How would that work? If I were to cross the Roo with let's say an RIR would that leave a possibility for a chick with barring over the red?
		
		
	 
How the barring gene works:
Barring is on the Z sex chromosome. Males have ZZ, females have ZW (yes, backwards of how mammals do it.)
The barred hen gives a Z chromosome to her sons (with barring), and a W chromosome to her daughters (cannot carry barring.)
The son has two Z chromosomes: one from his mother (with barring) and one from his father (probably does not have barring.)
When that son produces chicks, he gives one Z chromosome to each chick. About half the chicks get the one with barring, and the other half get the one with no barring. The gender of the chicks will be determined by whether they get Z or W from their mother, so when the father has barring it can appear in either gender of chick.
So yes, that son could produce chicks with white barring.
But you will not get barring on RED chicks from that rooster, because he is pure for black (gets the dominant E gene from both his father the Ideal 236 and his mother the Barred Rock.) Because he is pure for E, he must pass it to every chick he sires, so they will all be black.
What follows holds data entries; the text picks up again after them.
Lemma labels_inj ls ms :
  (∀ s, String.length (Keccak256 s) = 32%nat) →
  foldr fold_label root_node ls = foldr fold_label root_node ms → ls = ms ∨ hash_broken.
Proof.
  intros H32. assert (N32 : ∀ xs, String.length (foldr fold_label root_node xs) = 32%nat).
  { intros [|x xs]; [apply be_bytes_length|apply H32]. }
  revert ms. induction ls as [|l ls IH]; intros [|m ms] H; cbn [foldr] in H.
  - by left.
  - right; right. by eexists.
  - right; right. by eexists.
  - apply keccak_inj in H as [H|]; [|by right]. apply app_inj_32 in H as [Hn Hl]; [|apply N32..].
    apply keccak_inj in Hl as [->|]; [|by right]. apply IH in Hn as [->|]; [by left|by right].
Qed.

(** Two names have one node only where the hash breaks.  When Keccak-256
    gives 32 bytes, two names with the same EIP-137 node are the same text, or
    Keccak-256 has a collision, or a preimage of the all-zero root node: no
    splitting at the dots, no label and no order of the labels confuses them. *)
Theorem distinct_names_distinct_nodes x y :
  (∀ s, String.length (Keccak256 s) = 32%nat) → Namehash x = Namehash y → x = y ∨ hash_broken.
Proof.
  intros H32. unfold Namehash. case_bool_decide as Hx; case_bool_decide as Hy; intros H.
  - left. congruence.
  - right. right. destruct (split_dots_cons y) as (l & ls & E). rewrite E in H. by eexists.
  - right. right. destruct (split_dots_cons x) as (l & ls & E). rewrite E in H. by eexists.
  - apply labels_inj in H as [H|]; [|by right|done]. left. by apply split_dots_inj.
Qed.
End Names.

(** ** Answers *)

Section Answers.
Context {N : Type} {UT : UnicodeTables} {GC : GethCommon} {KC : Keccak} {EC : EnsChain N}.
Variable tests : gmap string Address.

Lemma ebind_ok {A B} (m : EM (N := N) A) (k : A → EM B) n b n' :
  ebind m k n = (Ok b, n') → ∃ a n1, m n = (Ok a, n1) ∧ k a n1 = (Ok b, n').
Proof. unfold ebind. destruct (m n) as [[a|e] n1]; [|done]. eauto. Qed.

Lemma nonzero_address_ok out a : nonzero_address out = Some a → a ≠ 0 ∧ valid_addr a.
Proof.
  unfold nonzero_address, decodeAddress. destruct (_ <? _)%nat; [done|]. set (v := _ mod _).
  destruct (Z.eqb_spec v 0); [done|]. intros [= <-]. split; [done|]. unfold valid_addr, v. apply Z.mod_pos_bound. lia.
Qed.

(** what a successful resolution read *)
Lemma resolveNode_ok reg name n a n' :
  resolveNode reg name n = (Ok a, n') →
  a ≠ 0 ∧ valid_addr a ∧
  ∃ norm ascii, normalize name = (norm, ascii, true) ∧ norm ≠ "" ∧
  ∃ resolver out1 out2 n1, resolver ≠ 0 ∧
    ens_Call reg (selector sigResolver +:+ Namehash norm) n = (Ok out1, n1) ∧ decodeAddress out1 = Some resolver ∧
    ens_Call resolver (selector sigAddr +:+ Namehash norm) n1 = (Ok out2, n') ∧ decodeAddress out2 = Some a.
Proof.
  unfold resolveNode. destruct (normalize name) as [[norm asc] ok]. destruct ok; [|done]. cbn [negb orb].
  case_bool_decide as Hne; [done|].
  intros (out1 & n1 & H1 & H)%ebind_ok. destruct (nonzero_address out1) as [r|] eqn:E1; [|done].
  apply ebind_ok in H as (out2 & n2 & H2 & H). destruct (nonzero_address out2) as [x|] eqn:E2; [|done].
  injection H as <- <-. pose proof (nonzero_address_ok _ _ E1) as [Hr _]. pose proof (nonzero_address_ok _ _ E2) as [Hx Hv].
  split; [done|split; [done|]]. exists norm, asc. split; [done|split; [done|]]. exists r, out1, out2, n1. split; [done|].
  assert (D : ∀ o y, nonzero_address o = Some y → decodeAddress o = Some y).
  { intros o y. unfold nonzero_address. destruct (decodeAddress o) as [z|]; [|done]. by destruct (z =? 0). }
  unfold callNode, eask in H1, H2. split_and!; [| by apply D | | by apply D].
  - clear -H1; revert H1; destruct (ens_Call reg _ n) as [[] ?]; [by intros [= -> ->]|discriminate].
  - clear -H2; revert H2; destruct (ens_Call r _ n1) as [[] ?]; [by intros [= -> ->]|discriminate].
Qed.

(** C39: no name is shown for an address it does not lead to.  A reverse lookup
    that succeeds ended either without a name or with a name that, by the reads
    that ended the lookup, resolves forward in the network's registry to the
    very address: the registry named a resolver for the name's node, and the
    resolver gave that address, which is not zero.  So a reverse record that
    someone else controls never names an address on its own, and the zero
    address has no name. *)
Theorem reverse_name_verified a n name n' :
  Reverse tests a n = (Ok name, n') → name ≠ "" →
  a ≠ 0 ∧ ∃ reg n0 n1, registryForClient tests n = (Ok reg, n0) ∧ resolveNode reg name n1 = (Ok a, n') ∧
  ∃ norm resolver out1 out2 n2, (normalize name).1.1 = norm ∧
    ens_Call reg (selector sigResolver +:+ Namehash norm) n1 = (Ok out1, n2) ∧ decodeAddress out1 = Some resolver ∧
    ens_Call resolver (selector sigAddr +:+ Namehash norm) n2 = (Ok out2, n') ∧ decodeAddress out2 = Some a.
Proof.
  unfold Reverse. intros (reg & n0 & Hreg & H)%ebind_ok Hne. apply ebind_ok in H as (out & m1 & _ & H).
  destruct (nonzero_address out) as [r|]; [|by injection H as <- _]. apply ebind_ok in H as (out' & m2 & _ & H).
  destruct (decodeString out') as [raw|]; [|by injection H as <- _].
  case_bool_decide; [by injection H as <- _|]. unfold verify_forward in H.
  destruct (resolveNode reg (TrimSpace raw) m2) as [[fwd|[]] m3] eqn:E; try done; [|by injection H as <- _].
  destruct (Z.eqb_spec fwd a) as [->|]; injection H as <- <-; [|done].
  destruct (resolveNode_ok _ _ _ _ _ E) as (Ha & _ & norm & asc & Hn & _ & r1 & o1 & o2 & k & _ & H1 & H2 & H3 & H4).
  split; [done|]. exists reg, n0, m2. split; [done|split; [done|]]. exists norm, r1, o1, o2, k. by rewrite Hn.
Qed.

(** A resolved name is a destination.  Resolution, and the echo and pins
    that follow it, give an address only from the network's registry and never
    the zero address; a name without a resolver, with an empty record or an
    empty label is not found, so nothing is sent to the burn address for it. *)
Theorem resolved_address_real name n a n' :
  Resolve tests name n = (Ok a, n') → a ≠ 0 ∧ valid_addr a ∧
  ∃ reg n0, registryForClient tests n = (Ok reg, n0) ∧ resolveNode reg name n0 = (Ok a, n') ∧ (normalize name).2 = true.
Proof.
  unfold Resolve. intros (reg & n0 & Hreg & H)%ebind_ok. destruct (resolveNode_ok _ _ _ _ _ H) as (H1 & H2 & norm & asc & Hn & _).
  split; [done|split; [done|]]. exists reg, n0. by rewrite Hn.
Qed.
End Answers.

(** ** A sample chain with ENS records, and the witnesses of its properties

    A node whose registry gives one resolver, with the forward record of
    alice.eth and the reverse record of her address; the hash is a polynomial
    of the bytes, cut to 32. *)

Local Open Scope string_scope.
Local Open Scope Z_scope.
Local Open Scope list_scope.

Definition word_of_selector (n : Z) : string := be_bytes 4 n +:+ be_bytes 28 0.

Definition toy_hash (s : string) : string :=
  if bool_decide (s = sigTransfer) then word_of_selector 0xa9059cbb
  else if bool_decide (s = sigApprove) then word_of_selector 0x095ea7b3
  else if bool_decide (s = sigSafeTransferFrom721) then word_of_selector 0x42842e0e
  else if bool_decide (s = sigSafeTransferFrom1155) then word_of_selector 0xf242432a
  else be_bytes 32 (be_value 7 s mod (2 ^ 256 - 189)).

#[export] Instance toy_keccak : Keccak := {|
  Keccak256 := toy_hash;
  Keccak_transfer := eq_refl; Keccak_approve := eq_refl;
  Keccak_safe721 := eq_refl; Keccak_safe1155 := eq_refl;
|}.

Lemma toy_size s : String.length (Keccak256 s) = 32%nat.
Proof.
  change (String.length (toy_hash s) = 32%nat). unfold toy_hash, word_of_selector.
  repeat case_bool_decide; [reflexivity..|apply be_bytes_length].
Qed.

Definition word (n : Z) : string := be_bytes 32 n.

(** the canonical encoding of a dynamic string *)
Definition abi_string (s : string) : string :=
  word 32 +:+ word (Z.of_nat (String.length s)) +:+ s +:+ be_bytes ((32 - String.length s mod 32) mod 32) 0.

Definition alice : Address := 0xa11ce.
Definition the_resolver : Address := 0x77.

Definition ens_records : list (Address * string * string) :=
  [(HexToAddress RegistryAddr, selector sigResolver +:+ reverseNode alice, word the_resolver);
   (the_resolver, selector sigName +:+ reverseNode alice, abi_string "alice.eth");
   (HexToAddress RegistryAddr, selector sigResolver +:+ Namehash "alice.eth", word the_resolver);
   (the_resolver, selector sigAddr +:+ Namehash "alice.eth", word alice)].

Definition answer_of (to : Address) (data : string) (l : list (Address * string * string)) : string :=
  match List.find (λ r, bool_decide (r.1 = (to, data))) l with Some r => r.2 | None => "" end.

(** the outside counts the reads *)
#[export] Instance sample_ens : EnsChain Z := {|
  ens_ClientFor := λ _ _ n, (Ok tt, n);
  ens_ChainID := λ n, (Ok (Some 1), n + 1);
  ens_Call := λ to data n, (Ok (answer_of to data ens_records), n + 1);
|}.

Lemma distinct_names_distinct_nodes_witness :
  (∀ s, String.length (Keccak256 s) = 32%nat) ∧ Namehash "alice.eth" = Namehash "alice.eth" ∧
  ("alice.eth" = "alice.eth" ∨ hash_broken).
Proof.
  split; [exact toy_size|split; [reflexivity|]].
  exact (distinct_names_distinct_nodes "alice.eth" "alice.eth" toy_size eq_refl).
Defined.

Lemma reverse_name_verified_witness :
  Reverse ∅ alice 0 = (Ok "alice.eth", 5) ∧ alice ≠ 0 ∧
  ∃ reg n0 n1, registryForClient ∅ 0 = (Ok reg, n0) ∧ resolveNode reg "alice.eth" n1 = (Ok alice, 5).
Proof.
  assert (H : Reverse ∅ alice 0 = (Ok "alice.eth", 5)) by (vm_compute; reflexivity).
  split; [exact H|]. destruct (reverse_name_verified ∅ alice 0 "alice.eth" 5 H ltac:(discriminate))
    as (Ha & reg & n0 & n1 & Hr & Hn & _).
  split; [exact Ha|]. exact (ex_intro _ reg (ex_intro _ n0 (ex_intro _ n1 (conj Hr Hn)))).
Defined.

Lemma resolved_address_real_witness :
  Resolve ∅ "Alice.ETH" 0 = (Ok alice, 3) ∧ alice ≠ 0 ∧ valid_addr alice.
Proof.
  assert (H : Resolve ∅ "Alice.ETH" 0 = (Ok alice, 3)) by (vm_compute; reflexivity).
  split; [exact H|]. destruct (resolved_address_real ∅ "Alice.ETH" 0 alice 3 H) as (H1 & H2 & _).
  exact (conj H1 H2).
Defined.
Half of the chicks will also get Dominant White from him, and half get barring, so the total distribution of chicks should be like this:
25% black with white barring
25% black with no white barring
25% white with white barring
25% white with no white barring
(The whites will look alike, but whether they have barring will affect what chicks they can produce in the next generation.)
If you use a cockerel who has a Rhode Island Red mother, he will not have barring (unless the Ideal 236 rooster carries it-- and we have no way to tell if that white rooster also has white barring.)
But the son of a Rhode Island Red mother will not be pure for E (which makes chickens all black.) He will be E / E^Wh.  The E (=all black) comes from his Ideal 236 father. The E^Wh is called Wheaten, comes from the Rhode Island Red, and allows a chicken to show some red as well as black.
So a rooster who is E / E^Wh will pass E to half his chicks (black, or turns white with Dominant White). He will pass E^Wh to the other half of his chicks, causing some to be red-and-black and others to be red-and-white (because Dominant White turns black into white, but leaves the red alone.)
The black & red may not quite match a Rhode Island Red (red with black tail), because there are some other genes involved in how the colors are arranged. But the basic colors should be present, rather than just producing black chicks or white chicks.
If a rooster has Ideal 236 for his father, RIR for his mother, and is mated with a red or gold hen, his chicks should be:
25% black (E, no Dominant White)
25% white (E with Dominant White)
25% red-and-black (E^Wh, no Dominant White)
25% red-and-white (E^Wh with Dominant White)
If you use a rooster with a Buff Orpington mother, you will get something similar to what the Rhode Island Red gives (but likely with gold rather than red.)